> _How to complete this task_: Look below for the line containing "Proof. intros E."; from there, print each line exactly up to and including the line containing "files s' !!", and stop.

[Stored data]
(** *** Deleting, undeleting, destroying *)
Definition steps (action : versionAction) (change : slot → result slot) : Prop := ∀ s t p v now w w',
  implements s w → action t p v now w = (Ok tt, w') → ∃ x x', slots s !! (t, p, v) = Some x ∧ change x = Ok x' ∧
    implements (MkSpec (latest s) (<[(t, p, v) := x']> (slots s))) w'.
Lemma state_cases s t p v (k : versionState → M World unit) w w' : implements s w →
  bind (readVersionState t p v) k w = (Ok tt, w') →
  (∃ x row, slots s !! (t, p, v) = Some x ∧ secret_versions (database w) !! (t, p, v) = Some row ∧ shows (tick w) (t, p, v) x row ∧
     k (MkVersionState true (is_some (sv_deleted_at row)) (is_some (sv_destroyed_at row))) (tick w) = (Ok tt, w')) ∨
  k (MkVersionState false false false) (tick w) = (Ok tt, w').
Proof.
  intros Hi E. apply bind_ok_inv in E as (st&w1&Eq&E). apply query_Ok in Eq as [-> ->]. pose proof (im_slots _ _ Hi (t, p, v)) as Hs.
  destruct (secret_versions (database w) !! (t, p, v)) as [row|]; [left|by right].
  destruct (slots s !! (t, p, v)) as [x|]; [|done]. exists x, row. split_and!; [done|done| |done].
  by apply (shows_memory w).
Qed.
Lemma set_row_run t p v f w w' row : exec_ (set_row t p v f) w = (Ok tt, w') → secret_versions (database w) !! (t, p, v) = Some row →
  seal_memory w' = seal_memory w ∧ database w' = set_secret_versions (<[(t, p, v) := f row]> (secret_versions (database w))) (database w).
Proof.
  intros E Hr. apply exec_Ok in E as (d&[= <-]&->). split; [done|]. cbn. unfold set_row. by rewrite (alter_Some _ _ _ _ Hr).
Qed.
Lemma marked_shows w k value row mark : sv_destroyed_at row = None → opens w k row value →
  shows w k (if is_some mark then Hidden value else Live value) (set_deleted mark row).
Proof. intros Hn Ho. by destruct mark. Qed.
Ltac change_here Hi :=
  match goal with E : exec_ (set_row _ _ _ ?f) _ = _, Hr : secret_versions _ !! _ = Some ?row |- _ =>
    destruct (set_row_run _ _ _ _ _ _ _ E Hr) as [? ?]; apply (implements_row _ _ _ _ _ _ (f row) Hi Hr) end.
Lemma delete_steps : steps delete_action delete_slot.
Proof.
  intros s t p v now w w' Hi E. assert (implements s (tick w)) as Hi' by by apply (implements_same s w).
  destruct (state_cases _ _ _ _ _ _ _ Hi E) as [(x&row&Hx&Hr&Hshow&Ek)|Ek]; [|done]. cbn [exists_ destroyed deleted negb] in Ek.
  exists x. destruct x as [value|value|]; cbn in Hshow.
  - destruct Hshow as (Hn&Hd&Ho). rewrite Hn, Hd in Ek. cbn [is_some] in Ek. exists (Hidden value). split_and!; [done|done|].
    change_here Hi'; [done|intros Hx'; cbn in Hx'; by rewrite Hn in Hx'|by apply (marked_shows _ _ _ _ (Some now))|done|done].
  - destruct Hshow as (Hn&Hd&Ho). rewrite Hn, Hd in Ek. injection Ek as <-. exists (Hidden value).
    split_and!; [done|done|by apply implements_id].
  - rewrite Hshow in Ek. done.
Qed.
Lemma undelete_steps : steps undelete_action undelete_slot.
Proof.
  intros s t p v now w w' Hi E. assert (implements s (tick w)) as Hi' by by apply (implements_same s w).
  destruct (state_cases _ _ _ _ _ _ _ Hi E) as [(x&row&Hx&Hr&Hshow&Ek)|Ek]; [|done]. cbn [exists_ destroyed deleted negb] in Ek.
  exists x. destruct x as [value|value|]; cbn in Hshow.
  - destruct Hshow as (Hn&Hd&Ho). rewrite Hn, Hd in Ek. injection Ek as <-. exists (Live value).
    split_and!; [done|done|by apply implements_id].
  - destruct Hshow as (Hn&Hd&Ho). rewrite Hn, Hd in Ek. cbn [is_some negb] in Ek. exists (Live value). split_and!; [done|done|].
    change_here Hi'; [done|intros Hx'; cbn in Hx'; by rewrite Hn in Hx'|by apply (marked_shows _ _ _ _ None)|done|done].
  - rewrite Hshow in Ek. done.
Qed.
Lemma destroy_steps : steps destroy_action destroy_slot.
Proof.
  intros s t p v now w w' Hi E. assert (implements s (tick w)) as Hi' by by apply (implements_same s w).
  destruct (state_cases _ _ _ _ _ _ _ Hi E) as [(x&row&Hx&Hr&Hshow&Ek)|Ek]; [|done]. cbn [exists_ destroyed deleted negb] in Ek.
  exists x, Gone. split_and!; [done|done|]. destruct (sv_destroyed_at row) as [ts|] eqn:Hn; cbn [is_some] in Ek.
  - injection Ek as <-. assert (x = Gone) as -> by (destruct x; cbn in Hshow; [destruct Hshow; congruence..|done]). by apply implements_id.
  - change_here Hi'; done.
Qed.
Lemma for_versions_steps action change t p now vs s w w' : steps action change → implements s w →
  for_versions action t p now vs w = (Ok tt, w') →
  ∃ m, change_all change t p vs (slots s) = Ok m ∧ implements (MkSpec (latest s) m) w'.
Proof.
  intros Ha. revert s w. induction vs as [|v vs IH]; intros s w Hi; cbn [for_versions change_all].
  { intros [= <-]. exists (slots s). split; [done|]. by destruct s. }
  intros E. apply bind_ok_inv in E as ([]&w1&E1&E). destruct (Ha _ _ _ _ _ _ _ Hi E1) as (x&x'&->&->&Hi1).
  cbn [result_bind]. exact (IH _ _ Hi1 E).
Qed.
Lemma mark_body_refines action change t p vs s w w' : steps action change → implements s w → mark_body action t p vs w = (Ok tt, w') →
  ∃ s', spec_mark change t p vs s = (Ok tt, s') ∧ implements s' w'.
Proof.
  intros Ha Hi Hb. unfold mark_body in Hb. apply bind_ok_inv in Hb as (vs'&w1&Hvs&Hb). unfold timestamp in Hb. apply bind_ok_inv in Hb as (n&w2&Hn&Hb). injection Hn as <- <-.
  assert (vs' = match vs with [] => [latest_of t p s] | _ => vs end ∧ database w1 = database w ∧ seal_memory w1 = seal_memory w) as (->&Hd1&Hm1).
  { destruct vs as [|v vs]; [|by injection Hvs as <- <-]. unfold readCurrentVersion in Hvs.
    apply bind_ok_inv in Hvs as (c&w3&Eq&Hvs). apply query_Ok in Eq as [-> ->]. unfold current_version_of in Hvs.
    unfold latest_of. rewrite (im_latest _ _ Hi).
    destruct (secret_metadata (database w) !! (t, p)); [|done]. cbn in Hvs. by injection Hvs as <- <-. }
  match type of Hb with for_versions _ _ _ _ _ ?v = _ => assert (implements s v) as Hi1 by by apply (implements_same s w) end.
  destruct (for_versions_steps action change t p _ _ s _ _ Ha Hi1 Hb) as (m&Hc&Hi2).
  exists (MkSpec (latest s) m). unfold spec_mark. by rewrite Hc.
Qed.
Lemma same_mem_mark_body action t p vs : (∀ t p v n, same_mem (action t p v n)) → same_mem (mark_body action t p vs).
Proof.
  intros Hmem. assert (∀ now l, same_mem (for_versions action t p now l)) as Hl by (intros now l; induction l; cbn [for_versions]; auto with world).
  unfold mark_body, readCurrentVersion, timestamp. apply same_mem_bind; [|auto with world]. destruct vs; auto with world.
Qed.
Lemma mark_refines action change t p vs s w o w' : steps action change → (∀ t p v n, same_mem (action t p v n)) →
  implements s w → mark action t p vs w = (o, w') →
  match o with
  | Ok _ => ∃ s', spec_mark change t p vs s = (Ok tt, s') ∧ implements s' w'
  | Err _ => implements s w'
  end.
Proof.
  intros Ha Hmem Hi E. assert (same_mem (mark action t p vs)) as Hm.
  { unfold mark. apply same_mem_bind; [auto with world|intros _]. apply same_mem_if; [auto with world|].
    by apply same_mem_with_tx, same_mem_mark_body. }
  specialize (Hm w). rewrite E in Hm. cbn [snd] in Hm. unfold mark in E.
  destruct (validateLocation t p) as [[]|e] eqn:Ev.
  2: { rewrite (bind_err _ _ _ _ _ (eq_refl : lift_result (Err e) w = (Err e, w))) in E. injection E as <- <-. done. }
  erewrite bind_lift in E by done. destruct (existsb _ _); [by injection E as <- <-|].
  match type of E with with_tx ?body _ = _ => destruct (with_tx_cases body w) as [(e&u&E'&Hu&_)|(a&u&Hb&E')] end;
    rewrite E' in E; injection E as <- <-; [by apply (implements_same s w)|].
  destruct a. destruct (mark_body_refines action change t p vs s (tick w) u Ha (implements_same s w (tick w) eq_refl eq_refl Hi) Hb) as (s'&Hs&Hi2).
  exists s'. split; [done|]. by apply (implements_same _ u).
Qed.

...

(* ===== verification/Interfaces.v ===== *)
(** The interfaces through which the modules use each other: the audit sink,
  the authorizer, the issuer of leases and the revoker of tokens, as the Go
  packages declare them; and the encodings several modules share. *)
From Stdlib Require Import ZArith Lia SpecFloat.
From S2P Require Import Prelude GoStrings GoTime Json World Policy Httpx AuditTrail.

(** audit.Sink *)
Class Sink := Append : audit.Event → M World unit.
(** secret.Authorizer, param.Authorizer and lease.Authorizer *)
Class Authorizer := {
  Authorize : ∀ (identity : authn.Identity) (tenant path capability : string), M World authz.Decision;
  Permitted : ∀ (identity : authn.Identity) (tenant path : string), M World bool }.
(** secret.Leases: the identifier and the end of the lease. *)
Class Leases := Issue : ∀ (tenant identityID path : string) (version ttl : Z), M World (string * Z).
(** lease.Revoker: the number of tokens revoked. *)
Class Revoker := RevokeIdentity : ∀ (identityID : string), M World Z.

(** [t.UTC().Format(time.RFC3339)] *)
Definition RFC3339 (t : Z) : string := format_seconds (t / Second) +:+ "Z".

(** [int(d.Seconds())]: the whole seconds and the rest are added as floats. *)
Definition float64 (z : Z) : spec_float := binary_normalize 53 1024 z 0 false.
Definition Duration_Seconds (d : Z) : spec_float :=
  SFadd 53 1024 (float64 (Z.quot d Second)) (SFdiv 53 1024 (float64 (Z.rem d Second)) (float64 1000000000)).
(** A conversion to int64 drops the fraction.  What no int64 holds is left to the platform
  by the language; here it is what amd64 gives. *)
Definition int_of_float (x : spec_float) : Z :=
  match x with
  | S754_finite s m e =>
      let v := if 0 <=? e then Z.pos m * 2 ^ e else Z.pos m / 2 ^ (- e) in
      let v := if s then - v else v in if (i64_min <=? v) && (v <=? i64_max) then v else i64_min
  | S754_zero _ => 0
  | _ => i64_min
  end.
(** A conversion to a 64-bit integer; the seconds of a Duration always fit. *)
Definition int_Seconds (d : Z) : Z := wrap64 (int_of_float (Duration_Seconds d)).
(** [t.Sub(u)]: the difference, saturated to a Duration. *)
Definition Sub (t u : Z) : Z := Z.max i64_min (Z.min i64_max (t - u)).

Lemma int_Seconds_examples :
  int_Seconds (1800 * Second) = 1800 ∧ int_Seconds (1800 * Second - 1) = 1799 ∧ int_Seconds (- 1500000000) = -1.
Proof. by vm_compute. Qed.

* * *

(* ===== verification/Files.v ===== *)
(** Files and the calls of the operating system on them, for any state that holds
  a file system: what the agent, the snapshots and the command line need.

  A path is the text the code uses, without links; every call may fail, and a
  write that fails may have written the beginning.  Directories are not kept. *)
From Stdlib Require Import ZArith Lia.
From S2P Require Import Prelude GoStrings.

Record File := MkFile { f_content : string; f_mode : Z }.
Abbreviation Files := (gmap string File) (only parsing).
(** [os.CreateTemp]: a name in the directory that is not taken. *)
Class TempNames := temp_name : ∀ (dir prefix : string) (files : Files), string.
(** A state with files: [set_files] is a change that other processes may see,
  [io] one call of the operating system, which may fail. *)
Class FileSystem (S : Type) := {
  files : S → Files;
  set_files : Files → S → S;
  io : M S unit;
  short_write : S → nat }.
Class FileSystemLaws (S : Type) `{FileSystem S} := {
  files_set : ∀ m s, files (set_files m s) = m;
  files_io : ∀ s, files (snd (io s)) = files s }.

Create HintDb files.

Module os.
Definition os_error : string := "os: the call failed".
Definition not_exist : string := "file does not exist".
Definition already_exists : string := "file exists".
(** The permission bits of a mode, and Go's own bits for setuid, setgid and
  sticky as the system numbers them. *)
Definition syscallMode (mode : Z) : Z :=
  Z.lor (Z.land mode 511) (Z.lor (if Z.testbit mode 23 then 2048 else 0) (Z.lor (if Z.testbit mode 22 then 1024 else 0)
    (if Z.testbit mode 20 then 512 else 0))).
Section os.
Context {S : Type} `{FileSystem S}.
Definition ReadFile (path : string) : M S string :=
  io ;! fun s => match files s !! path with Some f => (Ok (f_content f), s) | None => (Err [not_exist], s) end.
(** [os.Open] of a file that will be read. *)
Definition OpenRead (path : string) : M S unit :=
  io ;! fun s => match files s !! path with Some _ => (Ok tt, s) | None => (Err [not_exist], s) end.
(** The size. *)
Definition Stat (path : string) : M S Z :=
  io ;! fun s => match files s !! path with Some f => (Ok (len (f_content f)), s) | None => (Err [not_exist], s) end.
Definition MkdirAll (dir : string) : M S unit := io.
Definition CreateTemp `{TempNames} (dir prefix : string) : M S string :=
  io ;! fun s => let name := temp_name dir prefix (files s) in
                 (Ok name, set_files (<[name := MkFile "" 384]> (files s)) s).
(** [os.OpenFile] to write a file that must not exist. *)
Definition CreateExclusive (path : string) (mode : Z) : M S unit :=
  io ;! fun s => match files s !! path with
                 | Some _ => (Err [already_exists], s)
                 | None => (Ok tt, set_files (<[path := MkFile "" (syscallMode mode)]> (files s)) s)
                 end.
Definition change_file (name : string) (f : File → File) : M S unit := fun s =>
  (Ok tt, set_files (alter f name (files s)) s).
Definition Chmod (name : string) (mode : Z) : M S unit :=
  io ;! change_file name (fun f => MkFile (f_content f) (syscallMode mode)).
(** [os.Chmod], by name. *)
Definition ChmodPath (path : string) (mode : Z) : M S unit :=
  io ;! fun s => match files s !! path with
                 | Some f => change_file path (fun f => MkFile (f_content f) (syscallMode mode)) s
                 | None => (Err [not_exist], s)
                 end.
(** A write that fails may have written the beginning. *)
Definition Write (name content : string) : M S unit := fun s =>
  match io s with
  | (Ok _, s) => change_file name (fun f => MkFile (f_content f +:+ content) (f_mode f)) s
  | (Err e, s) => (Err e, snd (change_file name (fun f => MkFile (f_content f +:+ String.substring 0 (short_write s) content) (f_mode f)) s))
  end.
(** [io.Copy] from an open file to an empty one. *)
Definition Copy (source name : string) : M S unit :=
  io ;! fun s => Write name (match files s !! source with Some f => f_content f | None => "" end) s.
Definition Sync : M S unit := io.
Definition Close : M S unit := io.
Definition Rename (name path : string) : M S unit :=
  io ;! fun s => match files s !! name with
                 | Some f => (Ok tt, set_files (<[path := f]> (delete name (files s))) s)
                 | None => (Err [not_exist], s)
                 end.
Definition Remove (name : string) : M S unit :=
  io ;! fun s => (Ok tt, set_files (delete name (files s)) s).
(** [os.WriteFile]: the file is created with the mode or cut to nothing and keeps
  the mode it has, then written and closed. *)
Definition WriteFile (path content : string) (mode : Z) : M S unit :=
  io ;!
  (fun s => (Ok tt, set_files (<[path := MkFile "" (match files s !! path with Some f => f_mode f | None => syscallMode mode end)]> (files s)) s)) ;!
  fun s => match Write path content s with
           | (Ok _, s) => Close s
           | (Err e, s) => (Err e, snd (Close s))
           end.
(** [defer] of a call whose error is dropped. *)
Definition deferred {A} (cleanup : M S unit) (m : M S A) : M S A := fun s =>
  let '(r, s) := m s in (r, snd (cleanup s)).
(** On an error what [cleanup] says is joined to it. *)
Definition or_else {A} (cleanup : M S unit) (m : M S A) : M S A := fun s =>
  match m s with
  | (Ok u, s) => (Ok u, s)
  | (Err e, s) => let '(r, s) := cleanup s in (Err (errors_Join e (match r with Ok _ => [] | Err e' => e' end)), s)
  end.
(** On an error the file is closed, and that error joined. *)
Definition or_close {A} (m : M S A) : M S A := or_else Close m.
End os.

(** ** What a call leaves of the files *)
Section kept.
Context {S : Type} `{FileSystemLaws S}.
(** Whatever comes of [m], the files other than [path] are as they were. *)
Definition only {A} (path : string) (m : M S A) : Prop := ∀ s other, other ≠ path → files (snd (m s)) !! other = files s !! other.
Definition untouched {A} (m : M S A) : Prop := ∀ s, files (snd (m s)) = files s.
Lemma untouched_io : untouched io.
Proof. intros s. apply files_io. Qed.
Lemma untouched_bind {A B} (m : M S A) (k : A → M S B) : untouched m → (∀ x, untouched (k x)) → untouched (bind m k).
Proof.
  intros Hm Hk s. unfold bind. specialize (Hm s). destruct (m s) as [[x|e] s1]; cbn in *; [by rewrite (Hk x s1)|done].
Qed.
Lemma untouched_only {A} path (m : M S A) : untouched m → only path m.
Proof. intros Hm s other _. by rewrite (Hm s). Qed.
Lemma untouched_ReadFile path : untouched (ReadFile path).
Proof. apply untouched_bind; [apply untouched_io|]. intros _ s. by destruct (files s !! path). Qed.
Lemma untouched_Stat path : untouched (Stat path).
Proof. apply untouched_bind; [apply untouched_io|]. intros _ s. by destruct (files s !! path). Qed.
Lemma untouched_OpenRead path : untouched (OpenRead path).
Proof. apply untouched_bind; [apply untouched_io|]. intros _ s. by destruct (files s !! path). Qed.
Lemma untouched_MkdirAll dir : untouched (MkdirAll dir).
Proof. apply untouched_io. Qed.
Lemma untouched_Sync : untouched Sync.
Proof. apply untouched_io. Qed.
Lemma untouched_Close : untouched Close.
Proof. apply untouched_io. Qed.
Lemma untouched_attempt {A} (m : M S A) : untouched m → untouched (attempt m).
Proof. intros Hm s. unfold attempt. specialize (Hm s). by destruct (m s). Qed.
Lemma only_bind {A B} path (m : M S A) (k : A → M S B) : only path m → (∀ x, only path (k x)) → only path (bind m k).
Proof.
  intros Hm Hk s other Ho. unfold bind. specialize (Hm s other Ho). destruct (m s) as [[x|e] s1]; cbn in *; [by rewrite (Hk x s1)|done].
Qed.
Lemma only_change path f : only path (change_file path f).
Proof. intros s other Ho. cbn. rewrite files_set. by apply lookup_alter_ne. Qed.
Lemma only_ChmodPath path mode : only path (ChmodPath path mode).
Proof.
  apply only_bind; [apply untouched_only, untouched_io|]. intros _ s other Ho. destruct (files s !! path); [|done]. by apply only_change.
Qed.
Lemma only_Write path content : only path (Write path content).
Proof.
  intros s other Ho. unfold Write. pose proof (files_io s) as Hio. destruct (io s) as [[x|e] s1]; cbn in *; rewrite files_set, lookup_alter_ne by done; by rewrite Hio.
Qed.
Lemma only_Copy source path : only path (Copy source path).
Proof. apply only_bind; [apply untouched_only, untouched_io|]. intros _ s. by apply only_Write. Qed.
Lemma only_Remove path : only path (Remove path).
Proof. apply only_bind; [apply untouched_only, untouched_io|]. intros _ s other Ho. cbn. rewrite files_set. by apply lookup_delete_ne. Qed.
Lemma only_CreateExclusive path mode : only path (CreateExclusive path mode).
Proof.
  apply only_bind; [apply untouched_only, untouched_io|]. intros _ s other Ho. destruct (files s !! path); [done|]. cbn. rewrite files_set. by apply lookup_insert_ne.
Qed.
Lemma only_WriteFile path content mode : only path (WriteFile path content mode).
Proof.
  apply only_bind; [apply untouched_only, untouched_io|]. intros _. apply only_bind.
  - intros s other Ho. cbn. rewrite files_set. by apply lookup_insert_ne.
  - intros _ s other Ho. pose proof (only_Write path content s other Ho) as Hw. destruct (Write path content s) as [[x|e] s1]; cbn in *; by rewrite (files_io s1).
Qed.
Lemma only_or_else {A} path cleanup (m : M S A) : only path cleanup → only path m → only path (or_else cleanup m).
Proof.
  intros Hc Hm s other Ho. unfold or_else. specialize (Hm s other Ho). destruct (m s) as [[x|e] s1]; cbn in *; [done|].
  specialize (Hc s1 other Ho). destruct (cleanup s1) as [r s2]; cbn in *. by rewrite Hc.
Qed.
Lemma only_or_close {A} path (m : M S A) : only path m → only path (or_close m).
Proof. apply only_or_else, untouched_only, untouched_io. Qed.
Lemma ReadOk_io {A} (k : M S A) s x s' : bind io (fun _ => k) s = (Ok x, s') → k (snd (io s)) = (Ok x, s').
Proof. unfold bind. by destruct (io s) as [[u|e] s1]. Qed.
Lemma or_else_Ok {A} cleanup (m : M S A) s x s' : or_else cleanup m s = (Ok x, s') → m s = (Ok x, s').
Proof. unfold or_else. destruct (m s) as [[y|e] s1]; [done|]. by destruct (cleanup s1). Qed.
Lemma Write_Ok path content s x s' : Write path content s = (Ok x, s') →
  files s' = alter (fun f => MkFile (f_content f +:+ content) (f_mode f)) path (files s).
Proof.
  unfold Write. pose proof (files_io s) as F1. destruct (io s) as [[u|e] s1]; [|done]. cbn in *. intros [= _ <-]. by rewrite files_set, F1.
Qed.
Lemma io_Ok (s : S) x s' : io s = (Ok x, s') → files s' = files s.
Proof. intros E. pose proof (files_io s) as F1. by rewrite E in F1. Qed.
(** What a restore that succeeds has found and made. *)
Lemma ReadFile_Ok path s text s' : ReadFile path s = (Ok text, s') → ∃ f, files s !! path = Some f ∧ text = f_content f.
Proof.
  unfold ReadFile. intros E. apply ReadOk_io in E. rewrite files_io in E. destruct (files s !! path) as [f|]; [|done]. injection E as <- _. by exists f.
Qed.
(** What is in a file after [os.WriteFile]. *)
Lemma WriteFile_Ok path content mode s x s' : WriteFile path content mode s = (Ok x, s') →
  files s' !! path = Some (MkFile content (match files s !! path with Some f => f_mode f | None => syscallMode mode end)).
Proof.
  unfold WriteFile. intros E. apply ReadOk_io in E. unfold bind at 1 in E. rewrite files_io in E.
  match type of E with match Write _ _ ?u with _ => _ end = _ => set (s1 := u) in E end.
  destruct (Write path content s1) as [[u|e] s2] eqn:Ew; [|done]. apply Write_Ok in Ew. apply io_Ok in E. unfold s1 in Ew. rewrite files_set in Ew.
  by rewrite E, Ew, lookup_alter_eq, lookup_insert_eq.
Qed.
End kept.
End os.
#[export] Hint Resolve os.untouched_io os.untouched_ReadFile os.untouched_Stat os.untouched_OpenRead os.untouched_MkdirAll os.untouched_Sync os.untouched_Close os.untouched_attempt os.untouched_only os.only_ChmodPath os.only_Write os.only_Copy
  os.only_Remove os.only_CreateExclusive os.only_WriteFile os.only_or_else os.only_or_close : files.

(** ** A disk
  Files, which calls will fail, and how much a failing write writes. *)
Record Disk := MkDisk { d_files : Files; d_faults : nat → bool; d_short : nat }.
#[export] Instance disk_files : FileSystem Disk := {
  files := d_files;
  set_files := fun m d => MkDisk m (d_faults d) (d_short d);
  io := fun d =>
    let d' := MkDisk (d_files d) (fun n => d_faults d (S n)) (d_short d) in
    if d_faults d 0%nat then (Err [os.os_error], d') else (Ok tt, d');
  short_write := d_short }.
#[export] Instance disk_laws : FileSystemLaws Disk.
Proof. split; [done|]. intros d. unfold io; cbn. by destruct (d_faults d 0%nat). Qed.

> _Completed task_:
Proof. intros E. pose proof (files_io s) as F1. by rewrite E in F1. Qed.
(** What a restore that succeeds has found and made. *)
Lemma ReadFile_Ok path s text s' : ReadFile path s = (Ok text, s') → ∃ f, files s !! path = Some f ∧ text = f_content f.
Proof.
  unfold ReadFile. intros E. apply ReadOk_io in E. rewrite files_io in E. destruct (files s !! path) as [f|]; [|done]. injection E as <- _. by exists f.
Qed.
(** What is in a file after [os.WriteFile]. *)
Lemma WriteFile_Ok path content mode s x s' : WriteFile path content mode s = (Ok x, s') →
  files s' !! path = Some (MkFile content (match files s !! path with Some f => f_mode f | None => syscallMode mode end)).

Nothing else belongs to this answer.